#### SUPPLIED RECORDS ####

(** The cursor of the deposits applied since the baseline. *)
Definition load_progress (cursor : Address) (baseline bump : Z) : prog TokenDepositProgress.t :=
  x ← get_acct cursor;
  if owned_by x (program_id cx) then
    progress ← load cursor InvalidAccountData;
    err_if ((TokenDepositProgress.discriminator progress != TokenDepositProgress.CURSOR_DISCRIMINATOR)
            || (TokenDepositProgress.bump progress != bump)
            || (TokenDepositProgress.balance progress <? baseline)) InvalidAccountData ;;
    mret progress
  else mret (TokenDepositProgress.mk TokenDepositProgress.CURSOR_DISCRIMINATOR baseline bump).

(** In the V2 build the deposit is an ingress record of the session. *)
Definition require_ingress (rest : list Address) (bridge portal account receipt : Address) (context : Hash32)
    (state : ErTokenAccount.t) (bridge_state : SessionBridge.t) (baseline progress balance : Z) : prog unit :=
  match rest with
  | [] => fail NotEnoughAccountKeys
  | input_account :: _ =>
    x ← get_acct input_account;
    err_if (negb (owned_by x portal) || executable x) InvalidAccountOwner ;;
    input ← load input_account InvalidAccountData;
    let '(expected, bump) := find_ingress_record_v2_pda portal context (IngressRecordV2.sequence input) in
    err_if ((input_account != expected) || (IngressRecordV2.bump input != bump)) InvalidSeeds ;;
    previous ← ok_or (checked_sub (IngressRecordV2.sequence input) 1) InvalidAccountData;
    lift_err (λ _, InvalidAccountData)
      (IngressRecordV2.validate_next input context previous (IngressRecordV2.previous_root input) hash_parts) ;;
    err_if (negb match IngressRecordV2.payload input with
                 | IngressPayloadV2.TokenDeposit source session_bridge target source_receipt mint token_program
                     origin_deposited amount cumulative_deposited =>
                     (source == program_id cx) && (session_bridge == bridge) && (target == account)
                     && (source_receipt == receipt) && (mint == ErTokenAccount.mint state)
                     && (token_program == SessionBridge.token_program bridge_state)
                     && (origin_deposited == baseline) && (cumulative_deposited == balance)
                     && (checked_sub balance progress == Some amount)
                 | _ => false
                 end) InvalidAccountData
  end.

Definition with_progress (n : Z) (p : TokenDepositProgress.t) : TokenDepositProgress.t :=
  TokenDepositProgress.mk (TokenDepositProgress.discriminator p) n (TokenDepositProgress.bump p).

Definition apply (accounts : list Address) (balance : Z) : prog unit :=
  match accounts with
  | payer :: account :: bridge :: portal :: session :: delegation :: receipt :: origin :: cursor :: system :: rest =>
    require_signer payer ;;
    require_system_program system ;;
    bridge_state ← load_session_bridge bridge portal;
    '(session_state, registration) ← apply_session bridge portal session bridge_state;
    err_if (negb (Session.is_valid session_state) || (Session.validator session_state != payer))
      MissingRequiredSignature ;;
    state ← load_er_token_account account;
    require_bridge_delegation account delegation portal ;;
    record ← load delegation InvalidAccountData;
    err_if (DelegationRecord.grid_id record != Session.grid_id session_state) InvalidAccountData ;;
    err_if ((ErTokenAccount.session_bridge state != bridge)
            || (ErTokenAccount.mint state != SessionBridge.mint bridge_state)) InvalidAccountData ;;
    available ← receipt_balance bridge account receipt;
    let '(expected_origin, origin_bump) :=
      find_program_address [TokenDepositProgress.ORIGIN_SEED; account] (program_id cx) in
    ox ← get_acct origin;
    err_if ((origin != expected_origin) || negb (owned_by ox (program_id cx))) InvalidSeeds ;;
    baseline ← load origin InvalidAccountData;
    err_if ((TokenDepositProgress.discriminator baseline != TokenDepositProgress.ORIGIN_DISCRIMINATOR)
            || (TokenDepositProgress.bump baseline != origin_bump)) InvalidAccountData ;;
    let baseline_bytes := le_bytes 8 (TokenDepositProgress.balance baseline) in
    let '(expected_cursor, bump) :=
      find_program_address [TokenDepositProgress.CURSOR_SEED; account; baseline_bytes] (program_id cx) in
    err_if (cursor != expected_cursor) InvalidSeeds ;;
    progress ← load_progress cursor (TokenDepositProgress.balance baseline) bump;
    err_if ((available <? balance) || (balance <=? TokenDepositProgress.balance progress)) InvalidArgument ;;
    match registration with
    | Some r =>
        require_ingress rest bridge portal account receipt (SessionBridgeV2.session_context r) state bridge_state
          (TokenDepositProgress.balance baseline) (TokenDepositProgress.balance progress) balance
    | None => mret tt
    end ;;
    n ← ok_or (u64_checked_add (ErTokenAccount.amount state) (balance - TokenDepositProgress.balance progress))
          ArithmeticOverflow;
    cx0 ← get_acct cursor;
    (if negb (owned_by cx0 (program_id cx)) then
       create_pda payer cursor (account_size (with_progress balance progress)) (program_id cx)
         [TokenDepositProgress.CURSOR_SEED; account; baseline_bytes; le_bytes 1 bump] system
     else mret tt) ;;
    store cursor (with_progress balance progress) ;;
    store account (with_amount n state)
  | _ => fail NotEnoughAccountKeys
  end.

(** *** Delegating token accounts *)

Definition encode_portal_delegate (grid_id : Z) : list byte :=
  byte_of_Z (if continuity_v2 then 32 else 3) :: le_bytes 8 grid_id.

(** The session check of the V2 build. *)
Definition require_open_session (session_bridge portal_program session : Address) (grid_id : Z) : prog unit :=
  sx ← get_acct session;
  err_if (negb (owned_by sx portal_program) || executable sx) InvalidAccountOwner ;;
  bx ← get_acct session_bridge;
  registration ← registration_v2 (program_id cx) portal_program session_bridge (data bx);
  frame ← session_v2 registration portal_program session (data sx);
  err_if ((Session.grid_id (SessionV2.base frame) != grid_id)
          || Session.is_expired (SessionV2.base frame) (slot (clock cx))) InvalidAccountData.

(** Move the account's bytes to the buffer and hand the address to the Portal. *)
Definition hand_over (payer er_token_account portal_program buffer system_program_info : Address)
    (er_state : ErTokenAccount.t) : prog unit :=
  create_buffer payer buffer er_token_account system_program_info ;;
  e ← get_acct er_token_account;
  let er_account_space := length (data e) in
  copy_data er_token_account buffer ;;
  close_buffer er_token_account payer ;;
  create_pda payer er_token_account er_account_space portal_program (er_signer_seeds er_state) system_program_info.

Definition process_delegate_er_token_account (accounts : list Address) (grid_id : Z) : prog unit :=
  match accounts with
  | payer :: owner :: er_token_account :: bridge_program :: session_bridge :: portal_program :: session
      :: delegation_record :: buffer :: system_program_info :: more =>
    require_signer payer ;;
    require_signer owner ;;
    require_self_program bridge_program ;;
    require_system_program system_program_info ;;
    load_session_bridge session_bridge portal_program ;;
    er_state ← load_er_token_account er_token_account;
    err_if ((ErTokenAccount.session_bridge er_state != session_bridge) || (ErTokenAccount.owner er_state != owner))
      InvalidAccountData ;;
    let '(expected_record, _) := find_program_address [str "delegation"; er_token_account] portal_program in
    err_if (expected_record != delegation_record) InvalidSeeds ;;
    match more with
    | receipt :: origin :: rest =>
      ingress ← (if continuity_v2 then
                   match rest with ingress :: _ => mret (Some ingress) | [] => fail NotEnoughAccountKeys end
                 else mret None);
      match ingress with
      | Some _ => require_open_session session_bridge portal_program session grid_id
      | None => mret tt
      end ;;
      initialize_origin payer session_bridge er_token_account receipt origin system_program_info ;;
      hand_over payer er_token_account portal_program buffer system_program_info er_state ;;
      invoke_signed cx portal_program
        ([(payer, true, true); (system_id, false, false);
          (session, false, match ingress with Some _ => true | None => false end); (er_token_account, true, true);
          (program_id cx, false, false); (delegation_record, false, true); (buffer, false, false)]
         ++ match ingress with Some ingress => [(ingress, false, true)] | None => [] end)
        (encode_portal_delegate grid_id) (er_signer_seeds er_state) ;;
      close_buffer buffer payer
    | _ => fail NotEnoughAccountKeys
    end
  | _ => fail NotEnoughAccountKeys
  end.

Definition process_request_undelegation (accounts : list Address) : prog unit :=
  match accounts with
  | payer :: authority :: er_token_account :: bridge_program :: portal_program :: session :: delegation_record
      :: request :: system_program_info :: _ =>
    require_signer payer ;;
    require_signer authority ;;
    require_self_program bridge_program ;;
    require_system_program system_program_info ;;
    ex ← get_acct er_token_account;
    err_if (negb (owned_by ex portal_program)) InvalidAccountOwner ;;
    er_state ← load_er_token_account_data er_token_account;
    require_er_token_account_pda er_token_account er_state ;;
    err_if (ErTokenAccount.owner er_state != authority) InvalidAccountData ;;
    invoke_signed cx portal_program
      [(payer, true, true); (authority, true, false); (er_token_account, true, false); (program_id cx, false, false);
       (delegation_record, false, false); (session, false, false); (request, false, true); (system_id, false, false)]
      [byte_of_Z 28] (er_signer_seeds er_state)
  | _ => fail NotEnoughAccountKeys
  end.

####

**TO DO:**
Copy out all the lines of the records that include "registration".

**TASK RESPONSE:**
    '(session_state, registration) ← apply_session bridge portal session bridge_state;
    match registration with
  registration ← registration_v2 (program_id cx) portal_program session_bridge (data bx);
  frame ← session_v2 registration portal_program session (data sx);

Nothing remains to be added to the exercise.